For that period the F4F and P-40 are the only real US candidates and the F4F was more important at Coral Sea, Midway, Guadalcanal, Rabaul, Truk and Gilbert Islands than the P-38 and F4U... the more I think about it, the P-40 was probably more important through early 1943 out of Port Moresby than the P-38...at least through mid to late 1943.

IIRC the 475th, 8th, 18th, 35th and the 49th were the top USAAF PTO groups. 

The 49th wasn't fully converted from P-40's until mid 1944. The 475th wasn't in combat w/38 until May 1943 and not out of New Guinea Until Oct, 1944 when it moved to to Phillipines. 

The 8th didn't convert to P-38s until June 1943. the 18th didn't convert to P-38s (from P-40's) until after they moved from Guadalcanal in mid 1943, and the 35th had only one squadron of 38's in nov 1942 (two P-40) but all three converted to P-47s in Nov 1943, then 51s in late 1944.

The IJN foes based in New Guinea were important at both Lae and Salamaua (?) and defending against Rabaul strikes, in the New Guinea campaigns but the P-38 was far less a factor than the P-40 until July/Sept 1943 timeframe.

When do you stipulate the IJN airpower was defeated?

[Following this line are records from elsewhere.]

(** A stale nonce restarts the counter and makes the next login a first
    login again. *)
Lemma authenticate_stale_nonce (cap : Z) (method path fresh_nonce : string)
    (w : World Inverter) (s : AuthenticationSession) :
  session (obj w) = Some s →
  login_attempts s + 1 ≤ cap →
  ∃ w' s', Fronius.authenticate cap method path (Fronius.StaleNonce fresh_nonce) w
             = (Return false, w') ∧
           session (obj w') = Some s' ∧
           nonce s' = Some fresh_nonce ∧ ncvalue_num s' = 1 ∧
           subsequent_login s' = false ∧ is_authenticated (obj w') = false.
Proof.
  intros Hs Hcap.
  unfold Fronius.authenticate, Fronius.authenticated_request,
    Fronius.update_session, Fronius.get_session.
  unfold_monad. cbn [obj trace]. rewrite Hs.
  destruct (cap <? login_attempts s + 1) eqn:Hlt; [lia |].
  repeat (progress (cbn [session set_session set_is_authenticated obj trace];
                    rewrite ?Hs)).
  eexists _, _. split_and!; reflexivity.
Qed.

(** * Further properties of the code *)

(** ** What the constructor stores *)



Lemma lower_length (s : string) : String.length (lower s) = String.length s.
Proof. induction s as [| c s IH]; [reflexivity |]. cbn. by rewrite IH. Qed.





(** ** What the factory returns *)

Lemma emit_then {O A} (e : Effect) (m : M O A) (w : World O) :
  (emit e ;; m) w = m (mkWorld (obj w) (trace w ++ [e])).
Proof. reflexivity. Qed.




(** The three ways [create_inverter] goes on once the type is text. *)
Lemma create_inverter_unfold (cfg : gmap string PyVal) (t : string)
    (w0 : World unit) :
  dict_get cfg "type" (VStr "") = VStr t →
  create_inverter cfg w0
  = match registry_get (lower t) INVERTER_TYPES with
    | Some cls =>
        instantiate cls cfg
          (mkWorld (obj w0)
             (trace w0 ++
              [ELog (mkLog LFactory INFO
                       "[Factory] Creating modern inverter '%s' (%s)"
                       [VStr (lower t); VStr (class_name cls)])]))
    | None =>
        match registry_get (lower t) LEGACY_INVERTER_TYPES with
        | Some cls =>
            instantiate cls cfg
              (mkWorld (obj w0)
                 (trace w0 ++
                  [ELog (mkLog LFactory WARNING
                           ("[Factory] Creating legacy inverter '%s' (%s). " +:+
                            "Consider updating to a modern type for future compatibility.")
                           [VStr (lower t); VStr (class_name cls)])]))
        | None =>
            (Raise (mkExn ValueError
                      ("Unknown inverter type: '" +:+ lower t +:+
                       "'. Supported types: victron, fronius_gen24, evcc, " +:+
                       "default, fronius_gen24_legacy, fronius_gen24_v2")),
             w0)
        end
    end.
Proof.
  intros Htype. unfold create_inverter, create_inverter_from.
  rewrite Htype. cbn [str_lower]. rewrite bind_mret.
  destruct (registry_get (lower t) INVERTER_TYPES); [reflexivity |].
  destruct (registry_get (lower t) LEGACY_INVERTER_TYPES); reflexivity.
Qed.



(** X3.  Only the lower-case form of the type decides.  Two
    configurations whose types differ at most in the case of their
    letters (and whose users are text) end alike: either both are
    refused with the same [ValueError], nothing created or logged, or
    both yield an instance, and the two are of the same class. *)
Theorem create_inverter_ignores_case (cfg1 cfg2 : gmap string PyVal)
    (t1 t2 : string) (tr : list Effect) :
  dict_get cfg1 "type" (VStr "") = VStr t1 →
  dict_get cfg2 "type" (VStr "") = VStr t2 →
  lower t1 = lower t2 →
  user_is_text cfg1 →
  user_is_text cfg2 →
  (∃ inv1 inv2 w1 w2,
     create_inverter cfg1 (start tr) = (Return inv1, w1) ∧
     create_inverter cfg2 (start tr) = (Return inv2, w2) ∧
     class_of inv1 = class_of inv2) ∨
  (∃ e, create_inverter cfg1 (start tr) = (Raise e, start tr) ∧
        create_inverter cfg2 (start tr) = (Raise e, start tr) ∧
        exn_class e = ValueError).
Proof.
  intros Ht1 Ht2 Hlower Hu1 Hu2.
  rewrite (create_inverter_unfold cfg1 t1 _ Ht1),
          (create_inverter_unfold cfg2 t2 _ Ht2), Hlower.
  destruct (registry_get (lower t2) INVERTER_TYPES) as [cls |];
    [| destruct (registry_get (lower t2) LEGACY_INVERTER_TYPES) as [cls |]].
  - left.
    edestruct (instantiate_returns cls cfg1) as (i1 & w1 & -> & Hc1 & _); [done |].
    edestruct (instantiate_returns cls cfg2) as (i2 & w2 & -> & Hc2 & _); [done |].
    exists i1, i2, w1, w2. by rewrite Hc1, Hc2.
  - left.
    edestruct (instantiate_returns cls cfg1) as (i1 & w1 & -> & Hc1 & _); [done |].
    edestruct (instantiate_returns cls cfg2) as (i2 & w2 & -> & Hc2 & _); [done |].
    exists i1, i2, w1, w2. by rewrite Hc1, Hc2.
  - right. eexists. by split_and!.
Qed.

Lemma create_inverter_ignores_case_witness :
  (∃ inv1 inv2 w1 w2,
     create_inverter null_config_default (start []) = (Return inv1, w1) ∧
     create_inverter (<["type" := VStr "DEFAULT"]> null_config_default) (start [])
       = (Return inv2, w2) ∧
     class_of inv1 = class_of inv2) ∨
  (∃ e, create_inverter null_config_default (start []) = (Raise e, start []) ∧
        create_inverter (<["type" := VStr "DEFAULT"]> null_config_default) (start [])
          = (Raise e, start []) ∧
        exn_class e = ValueError).
Proof.
  apply (create_inverter_ignores_case null_config_default
           (<["type" := VStr "DEFAULT"]> null_config_default) "default" "DEFAULT");
    try reflexivity; by exists "customer".
Defined.

(** X4.  Every key of either tier is written in lower case and is
    reached: a configuration that names it as its type (with a textual
    user) gets an instance of the class registered under that key.  In
    particular no entry of the legacy tier is hidden by the active one. *)
Theorem every_registered_type_is_reachable (key : string) (cls : InverterClass)
    (cfg : gmap string PyVal) (tr : list Effect) :
  (key, cls) ∈ INVERTER_TYPES ++ LEGACY_INVERTER_TYPES →
  dict_get cfg "type" (VStr "") = VStr key →
  user_is_text cfg →
  lower key = key ∧
  ∃ inv w, create_inverter cfg (start tr) = (Return inv, w) ∧
           class_of inv = cls.
Proof.
  intros Hin Htype Huser.
  rewrite (create_inverter_unfold cfg key _ Htype).
  unfold INVERTER_TYPES, LEGACY_INVERTER_TYPES in Hin. cbn [app] in Hin.
  repeat (apply elem_of_cons in Hin as [Hin | Hin];
          [inversion Hin; subst; clear Hin;
           (split; [reflexivity |]);
           match goal with
           | |- context [registry_get (lower ?k) INVERTER_TYPES] =>
               let r := eval vm_compute in (registry_get (lower k) INVERTER_TYPES) in
               change (registry_get (lower k) INVERTER_TYPES) with r;
               let r' := eval vm_compute in (registry_get (lower k) LEGACY_INVERTER_TYPES) in
               change (registry_get (lower k) LEGACY_INVERTER_TYPES) with r'
           end;
           cbv iota;
           match goal with
           | |- context [instantiate ?c cfg ?w0] =>
               destruct (instantiate_returns c cfg (trace w0) Huser)
                 as (inv & w & Hinst & Hcls & _);
               exists inv, w; split; [exact Hinst | exact Hcls]
           end |]).
  by apply elem_of_nil in Hin.
Qed.

Lemma every_registered_type_is_reachable_witness :
  lower "fronius_gen24_v2" = "fronius_gen24_v2" ∧
  ∃ inv w, create_inverter {[ "type" := VStr "fronius_gen24_v2" ]} (start [])
             = (Return inv, w) ∧
           class_of inv = FroniusV2.
Proof.
  apply (every_registered_type_is_reachable "fronius_gen24_v2" FroniusV2
           {[ "type" := VStr "fronius_gen24_v2" ]} []).
  - unfold INVERTER_TYPES, LEGACY_INVERTER_TYPES. cbn [app].
    do 5 apply list_elem_of_further. apply list_elem_of_here.
  - reflexivity.
  - by exists "customer".
Defined.

(** ** How the factory fails *)

Lemma instantiate_user_not_text (cls : InverterClass) (cfg : gmap string PyVal)
    (w0 : World unit) :
  ¬ user_is_text cfg →
  ∃ e, instantiate cls cfg w0 = (Raise e, w0) ∧ exn_class e = AttributeError.
Proof.
  intros Huser. unfold instantiate. rewrite abstractmethods_nil.
  destruct cls;
    try unfold NullInverter.__init__; try unfold VictronInverter.__init__;
    try unfold MockInverter.__init__; try unfold Fronius.__init__;
    try apply base_init_user_not_text; try done;
    unfold mbind, M_bind;
    match goal with
    | |- context [BaseInverter.__init__ ?c cfg w0] =>
        destruct (base_init_user_not_text c cfg w0 Huser) as (e & -> & He)
    end;
    by exists e.
Qed.





(** ** The methods every backend inherits *)

Lemma methods_of_invoke (cls : InverterClass) (c : Call) :
  invoke cls c = (λ body, body c) <$> methods_of cls.
Proof. by destruct cls. Qed.

Lemma set_is_authenticated_twice (b : bool) (i : Inverter) :
  set_is_authenticated b (set_is_authenticated b i) = set_is_authenticated b i.
Proof. reflexivity. Qed.

(** X7.  [authenticate], which the null backend, the Victron stub and
    the mock inherit from [BaseInverter], checks nothing: in every state,
    whatever user and password the object holds, it returns [True] and
    sets [is_authenticated], after one DEBUG record and without network
    I/O.  It touches no other attribute, and called again it returns
    [True] again and leaves the object as it is. *)
Theorem authenticate_checks_nothing (cls : InverterClass)
    (body : Call → M Inverter PyVal) (w : World Inverter) :
  methods_of cls = Some body →
  ∃ r w1,
    body Authenticate w = (Return (VBool true), w1) ∧
    w1 = mkWorld (set_is_authenticated true (obj w)) (trace w ++ [ELog r]) ∧
    log_level r = DEBUG ∧
    is_authenticated (obj w1) = true ∧
    user (obj w1) = user (obj w) ∧ password (obj w1) = password (obj w) ∧
    config (obj w1) = config (obj w) ∧ attrs (obj w1) = attrs (obj w) ∧
    session (obj w1) = session (obj w) ∧
    (body Authenticate w1).1 = Return (VBool true) ∧
    obj (body Authenticate w1).2 = obj w1.
Proof.
  intros Hbody.
  destruct cls; inversion Hbody; subst body;
    eexists _, _; split_and!; reflexivity.
Qed.

Lemma authenticate_checks_nothing_witness :
  ∃ r w1,
    invoke_victron Authenticate (mkWorld victron_inverter [])
      = (Return (VBool true), w1) ∧
    w1 = mkWorld (set_is_authenticated true victron_inverter) ([] ++ [ELog r]).
Proof.
  destruct (authenticate_checks_nothing VictronInverter invoke_victron
              (mkWorld victron_inverter []) eq_refl)
    as (r & w1 & Hrun & Hw1 & _).
  by exists r, w1.
Defined.

(** X8.  [shutdown] is [disconnect], and [disconnect] only writes the
    record "Session closed": on each backend of the source tree,
    shutting down any number of times returns [None] every time, leaves
    the object as it is and adds one record per call.  It never reaches
    [disconnect_inverter]: it succeeds on the Victron stub, where
    [disconnect_inverter] raises, and on the mock it leaves
    [inverter_connected] alone. *)
Theorem shutdown_only_logs (cls : InverterClass)
    (body : Call → M Inverter PyVal) (n : nat) (w : World Inverter) :
  methods_of cls = Some body →
  body Shutdown w = body Disconnect w ∧
  invoke_all body (replicate n Shutdown) w
    = (Return (replicate n VNone),
       mkWorld (obj w) (trace w ++ replicate n (session_closed (obj w)))) ∧
  (cls = VictronInverter →
   ∃ e, body DisconnectInverter w = (Raise e, w) ∧
        exn_class e = NotImplementedError) ∧
  (cls = MockInverter →
   attr "inverter_connected" (obj (body Shutdown w).2)
     = attr "inverter_connected" (obj w) ∧
   attr "inverter_connected" (obj (body DisconnectInverter w).2)
     = Some (VBool false)).
Proof.
  intros Hbody.
  assert (Hone : ∀ w0, body Shutdown w0
                       = (Return VNone,
                          mkWorld (obj w0) (trace w0 ++ [session_closed (obj w0)]))).
  { destruct cls; inversion Hbody; subst body; reflexivity. }
  split_and!.
  - destruct cls; inversion Hbody; subst body; reflexivity.
  - clear Hbody. revert w. induction n as [| n IH]; intros w.
    + cbn [replicate invoke_all]. unfold_monad. destruct w as [o t].
      cbn [obj trace]. by rewrite app_nil_r.
    + cbn [replicate invoke_all].
      rewrite (bind_Return_eq _ _ _ _ _ (Hone w)).
      rewrite (bind_Return_eq _ _ _ _ _ (IH _)).
      unfold_monad. cbn [obj trace]. by rewrite <- app_assoc.
  - intros ->. inversion Hbody; subst body. eexists. split; reflexivity.
  - intros ->. inversion Hbody; subst body. split; [reflexivity |].
    unfold attr. cbn. apply lookup_insert_eq.
Qed.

Before or after mid 1943?

The primary source for TO&E is Olynyk's Stars and Bars

So how important was P-38 to destruction of IJN in 1942-1943? Close to zero relative to P-40 until mid to late 1943 and early 1944.


----------



## Soren (Jul 5, 2008)

Good posts Bill. 

But when talking about raw performance lets not forget the Me-262A-1a, which left everything else in the dust in that department. Not letting it operate as an airsuperiority fighter from the beginning as intended was one of Hitler's biggest mistakes in the war. Its success rate when operated as intended was excellent, achieving a kill/loss ratio of ~10/1 in the air if not more.

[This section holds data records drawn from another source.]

(** A non-negative list with a non-zero entry has a positive sum. *)
Lemma sum_pos (xs : list R) :
  Forall (fun x => 0 <= x) xs -> Exists (fun x => x <> 0) xs -> 0 < sum xs.
Proof.
  intros Hall Hex. induction Hex as [x xs Hx | x xs _ IH].
  - inversion_clear Hall as [|? ? H0 Hrest]. rewrite sum_cons.
    pose proof (sum_nonneg xs Hrest). lra.
  - inversion_clear Hall as [|? ? H0 Hrest]. rewrite sum_cons.
    specialize (IH Hrest). lra.
Qed.

Lemma sum_map_all_zero {A : Type} (f : A -> R) (xs : list A) :
  (forall a, In a xs -> f a = 0) -> sum (map f xs) = 0.
Proof.
  induction xs as [|a xs IH]; intros H; simpl.
  - apply sum_nil.
  - rewrite sum_cons, IH, (H a); [lra | now left | intros; apply H; now right].
Qed.

Lemma sum_map_nonneg {A : Type} (f : A -> R) (xs : list A) :
  (forall a, 0 <= f a) -> 0 <= sum (map f xs).
Proof.
  intros H. apply sum_nonneg. apply Forall_forall.
  intros x Hin. apply in_map_iff in Hin as [a [<- _]]. apply H.
Qed.

Lemma len_pos {A : Type} (xs : list A) : xs <> [] -> 0 < len xs.
Proof.
  destruct xs as [|a xs]; [congruence|]. intros _.
  unfold len. apply lt_0_INR. simpl. lia.
Qed.

Lemma truediv_ok (x y : R) : y <> 0 -> truediv x y = Ok (x / y).
Proof.
  intros Hy. unfold truediv. destruct (Req_dec_T y 0); [contradiction|reflexivity].
Qed.

Lemma truediv_zero (x : R) : truediv x 0 = Raise ZeroDivisionError.
Proof.
  unfold truediv. destruct (Req_dec_T 0 0); [reflexivity|congruence].
Qed.

Lemma math_sqrt_ok (x : R) : 0 <= x -> math_sqrt x = Ok (sqrt x).
Proof.
  intros Hx. unfold math_sqrt. destruct (Rlt_dec x 0); [lra|reflexivity].
Qed.

Lemma math_log2_ok (x : R) : 0 < x -> math_log2 x = Ok (ln x / ln 2).
Proof.
  intros Hx. unfold math_log2. destruct (Rle_dec x 0); [lra|reflexivity].
Qed.

(** A comprehension whose body never raises is a [map]. *)
Lemma mapM_ok {A B : Type} (f : A -> result B) (g : A -> B) (xs : list A) :
  (forall a, In a xs -> f a = Ok (g a)) -> mapM f xs = Ok (map g xs).
Proof.
  induction xs as [|a xs IH]; intros H; simpl.
  - reflexivity.
  - rewrite (H a) by now left.
    rewrite IH by (intros; apply H; now right). reflexivity.
Qed.

Lemma mapM_length {A B : Type} (f : A -> result B) (xs : list A) (ys : list B) :
  mapM f xs = Ok ys -> length ys = length xs.
Proof.
  revert ys; induction xs as [|a xs IH]; intros ys; simpl.
  - intros [= <-]. reflexivity.
  - destruct (f a) as [b|e]; [|discriminate].
    destruct (mapM f xs) as [bs|e]; [|discriminate].
    intros [= <-]. simpl. f_equal. now apply IH.
Qed.

End PyFacts.

(* ================================================================== *)
(** ** Facts about the fusion of advanced_tensor_mathematical_proof.py *)

Module AdvancedFacts.
Import Py PyFacts Advanced.

Lemma normalize_weights_nil : normalize_weights [] = Raise ZeroDivisionError.
Proof.
  unfold normalize_weights. cbn [sum fold_left].
  destruct (Rgt_dec 0 0) as [H|_]; [lra|].
  unfold len; cbn [length INR]. rewrite truediv_zero. reflexivity.
Qed.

Still at that point it couldn't have won the war for Germany, they were simply too few to late, but it could've drawn out the war to a point where the Allied invasion progess would've stalled completely and negotiations were a possibility. However for there to be any chance of repulsing the Western Allies back out of mainland Europe the Germans would've needed not only the Me262 in the fighter role from the start of their deployment, but they'd need the Jumo 004D engine, as that would allow them to hunt down the Allied bombers over British soil. Now fuel would've always been a problem, but less so had the Allies been robbed of their ability to strike the German fuel industry from early 44 and onwards.

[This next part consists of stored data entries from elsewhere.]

Lemma AnalyzeRepository_of_Some analysed :
  exists top longest,
    Analyzer.getTopByComplexity (all_functions analysed) 10 = Some top
    /\ Analyzer.getTopByLength (all_functions analysed) 10 = Some longest
    /\ Analyzer.AnalyzeRepository_of analysed
       = Some (let result := fold_left Analyzer.collect_file analysed Analyzer.empty_result in
               {| Analyzer.Files := Analyzer.Files result;
                  Analyzer.TotalMetrics := Analyzer.TotalMetrics result;
                  Analyzer.Summary := Analyzer.Summary result;
                  Analyzer.TopComplexity := top;
                  Analyzer.LongestFuncs := longest |}).
Proof.
  unfold Analyzer.AnalyzeRepository_of. cbv zeta.
  destruct (collect_files_fold analysed Analyzer.empty_result) as (_ & H2 & H3 & _).
  rewrite H2, H3. simpl app.
  destruct (top_by_key Analysis.Complexity (all_functions analysed) 10)
    as (s1 & _ & _ & _ & Hc).
  destruct (top_by_key Analysis.LOC (all_functions analysed) 10) as (s2 & _ & _ & _ & Hl).
  change (Analyzer.getTopByComplexity (all_functions analysed) 10
          = Some (firstn (Z.to_nat 10) s1)) in Hc.
  change (Analyzer.getTopByLength (all_functions analysed) 10
          = Some (firstn (Z.to_nat 10) s2)) in Hl.
  rewrite Hc, Hl. eauto.
Qed.

(** X21.  The issue summary of [AnalyzeRepository] is consistent with
    the issues of the analysed files: [TotalIssues] is their number, and
    the counter of a type (a severity) in [ByType] ([BySeverity]) is the
    number of issues of that type (severity), a type without issue
    having no entry. *)
Theorem AnalyzeRepository_issue_summary (analysed : list (string * Report.FileAnalysis)) :
  len (all_issues analysed) <= int_max ->
  exists result,
    Analyzer.AnalyzeRepository_of analysed = Some result
    /\ Analyzer.TotalIssues (Analyzer.Summary result) = len (all_issues analysed)
    /\ (forall ty, Analyzer.ByType (Analyzer.Summary result) !! ty
                   = counter (issues_of_type ty (all_issues analysed)))
    /\ (forall sev, Analyzer.BySeverity (Analyzer.Summary result) !! sev
                    = counter (issues_of_severity sev (all_issues analysed))).
Proof.
  intros Hmax.
  destruct (AnalyzeRepository_of_Some analysed) as (top & longest & _ & _ & ->).
  eexists. split; [reflexivity|]. cbv zeta. cbn [Analyzer.Summary].
  destruct (collect_files_fold analysed Analyzer.empty_result) as (-> & _).
  apply (collect_issues_counts (all_issues analysed) _ []); auto.
Qed.

Lemma aggregate_fold files : forall total,
  let total' := fold_left Analyzer.aggregateMetrics files total in
  Metrics.AvgFunctionLength total' = Metrics.AvgFunctionLength total
  /\ Metrics.MaxFunctionLength total <= Metrics.MaxFunctionLength total'
  /\ Forall (fun file => Metrics.MaxFunctionLength file <= Metrics.MaxFunctionLength total')
            files
  /\ (Metrics.MaxFunctionLength total' = Metrics.MaxFunctionLength total
      \/ Exists (fun file => Metrics.MaxFunctionLength file = Metrics.MaxFunctionLength total')
                files).
Proof.
  induction files as [|file files IH]; intros total; cbv zeta.
  - simpl. split_and!; auto; lia.
  - cbn [fold_left]. destruct (IH (Analyzer.aggregateMetrics total file))
      as (H1 & H2 & H3 & H4).
    cbn [Analyzer.aggregateMetrics Metrics.AvgFunctionLength Metrics.MaxFunctionLength]
      in H1, H2, H4.
    destruct (Z.gtb_spec (Metrics.MaxFunctionLength file) (Metrics.MaxFunctionLength total)).
    + split_and!; [assumption | lia | constructor; [lia | assumption] |].
      right. destruct H4 as [H4|H4]; [left; now symmetry | now right].
    + split_and!; [assumption | lia | constructor; [lia | assumption] |].
      destruct H4 as [H4|H4]; [now left | right; now right].
Qed.

(** X22.  [AnalyzeRepository] never panics.  Its two top lists hold at
    most ten functions: the first ten of all functions of the analysed
    files, sorted by decreasing complexity (length).  Of the totals,
    [MaxFunctionLength] is the largest of the files' values (or 0), and
    [AvgFunctionLength] is never aggregated: the repository-wide average
    is 0 whatever the files. *)
Theorem AnalyzeRepository_tops_and_totals (analysed : list (string * Report.FileAnalysis)) :
  exists result by_complexity by_length,
    Analyzer.AnalyzeRepository_of analysed = Some result
    /\ Permutation by_complexity (all_functions analysed)
    /\ StronglySorted (fun a b => Analysis.Complexity b <= Analysis.Complexity a)
                      by_complexity
    /\ Analyzer.TopComplexity result = firstn 10 by_complexity
    /\ Permutation by_length (all_functions analysed)
    /\ StronglySorted (fun a b => Analysis.LOC b <= Analysis.LOC a) by_length
    /\ Analyzer.LongestFuncs result = firstn 10 by_length
    /\ Metrics.AvgFunctionLength (Analyzer.TotalMetrics result) = fzero
    /\ Forall (fun entry => Metrics.MaxFunctionLength (Report.Metrics entry.2)
                            <= Metrics.MaxFunctionLength (Analyzer.TotalMetrics result))
              analysed
    /\ (Metrics.MaxFunctionLength (Analyzer.TotalMetrics result) = 0
        \/ Exists (fun entry => Metrics.MaxFunctionLength (Report.Metrics entry.2)
                                = Metrics.MaxFunctionLength (Analyzer.TotalMetrics result))
                  analysed).
Proof.
  destruct (AnalyzeRepository_of_Some analysed) as (top & longest & Hc & Hl & ->).
  destruct (top_by_key Analysis.Complexity (all_functions analysed) 10)
    as (s1 & Hp1 & Hs1 & _ & Hc1).
  destruct (top_by_key Analysis.LOC (all_functions analysed) 10)
    as (s2 & Hp2 & Hs2 & _ & Hl2).
  change (Analyzer.getTopByComplexity (all_functions analysed) 10
          = Some (firstn (Z.to_nat 10) s1)) in Hc1.
  change (Analyzer.getTopByLength (all_functions analysed) 10
          = Some (firstn (Z.to_nat 10) s2)) in Hl2.
  rewrite Hc in Hc1. rewrite Hl in Hl2. injection Hc1 as ->. injection Hl2 as ->.
  eexists. exists s1, s2. split; [reflexivity|]. cbv zeta.
  cbn [Analyzer.TopComplexity Analyzer.LongestFuncs Analyzer.TotalMetrics].
  destruct (collect_files_fold analysed Analyzer.empty_result) as (_ & _ & _ & ->).
  destruct (aggregate_fold (map (fun entry => Report.Metrics entry.2) analysed)
                           (Analyzer.TotalMetrics Analyzer.empty_result))
    as (Havg & _ & Hall & Hmax).
  split_and!; try assumption; try reflexivity.
  - rewrite List.Forall_map in Hall. exact Hall.
  - destruct Hmax as [Hmax|Hmax]; [now left|right].
    rewrite List.Exists_map in Hmax. exact Hmax.
Qed.

(** ** [ParseFile] *)

Lemma visit_fold nodes : forall a0,
  let a := fold_left GoParser.visit nodes a0 in
  Report.Functions a = Report.Functions a0 ++ map Analysis.extractFunction (func_decls nodes)
  /\ Report.Issues a
     = Report.Issues a0
       ++ flat_map (fun fd => function_issues (Analysis.extractFunction fd)) (func_decls nodes)
  /\ Report.Classes a = Report.Classes a0 ++ map GoParser.extractStruct (struct_specs nodes)
  /\ Report.Imports a = Report.Imports a0
  /\ Report.FilePath a = Report.FilePath a0
  /\ Report.Language a = Report.Language a0.
Proof.
  induction nodes as [|n nodes IH]; intros a0; cbv zeta.
  - simpl. now rewrite !app_nil_r.
  - cbn [fold_left]. destruct (IH (GoParser.visit a0 n)) as (H1 & H2 & H3 & H4 & H5 & H6).
    rewrite H1, H2, H3, H4, H5, H6. clear.
    destruct n as [fd|spec|]; cbn [GoParser.visit func_decls struct_specs flat_map app map].
    + unfold function_issues.
      destruct (Analysis.Complexity (Analysis.extractFunction fd) >? 10),
        (Analysis.LOC (Analysis.extractFunction fd) >? 50);
        cbn [Report.with_Functions Report.with_Issues Report.Functions Report.Issues
               Report.Classes Report.Imports Report.FilePath Report.Language app];
        rewrite <- ?app_assoc; split_and!; reflexivity.
    + cbn [Report.with_Classes Report.Functions Report.Issues
             Report.Classes Report.Imports Report.FilePath Report.Language app].
      rewrite <- ?app_assoc, ?app_nil_r. split_and!; reflexivity.
    + rewrite ?app_nil_r. split_and!; reflexivity.
Qed.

PS: Sorry for the OT stuff, back on topic;

IMO the best fighters in the PTO were the F4U Corsair and Ki-84 Hayate. Too bad for the Japanese that nearly only rookies were flying the Ki-84's. Still the Ki-84 did prove the most successful Japanese fighter in the late war years, along with the N1K2-J.


----------



## trackend (Jul 5, 2008)

I think you over estimate what the 262 could do Soren there is not a hope in hell that the allies would have negotiated on the basses of heavy air losses . Can,t stop troops with a fighter even if it is the 262 the logistics of Germany had been destroyed to all intense and purposes by the time the 262 was about.
You needed ground, sea and air power dominance to win WW2 and Germany had lost all three, even if the 262 had regained the air upper hand it would have not been enough to push the allies into negotiating terms.


----------



## drgondog (Jul 5, 2008)

Soren said:


> Good posts Bill.
> 
> But when talking about raw performance lets not forget the Me-262A-1a, which left everything else in the dust in that department. Not letting it operate as an airsuperiority fighter from the beginning as intended was one of Hitler's biggest mistakes in the war. Its success rate when operated as intended was excellent, achieving a kill/loss ratio of ~10/1 in the air if not more.
> 
> ...



I tend to agree that also. Nobody wanted to dogfight a Ki 84 in the hands of a good pilot.. The reason I favor the F4U over the 38 is simply it was the best Air/land air superiority fighter of the war and that was a requisite in the PTO... 
and the same applies when compared to the Ki 84 and the Shiden.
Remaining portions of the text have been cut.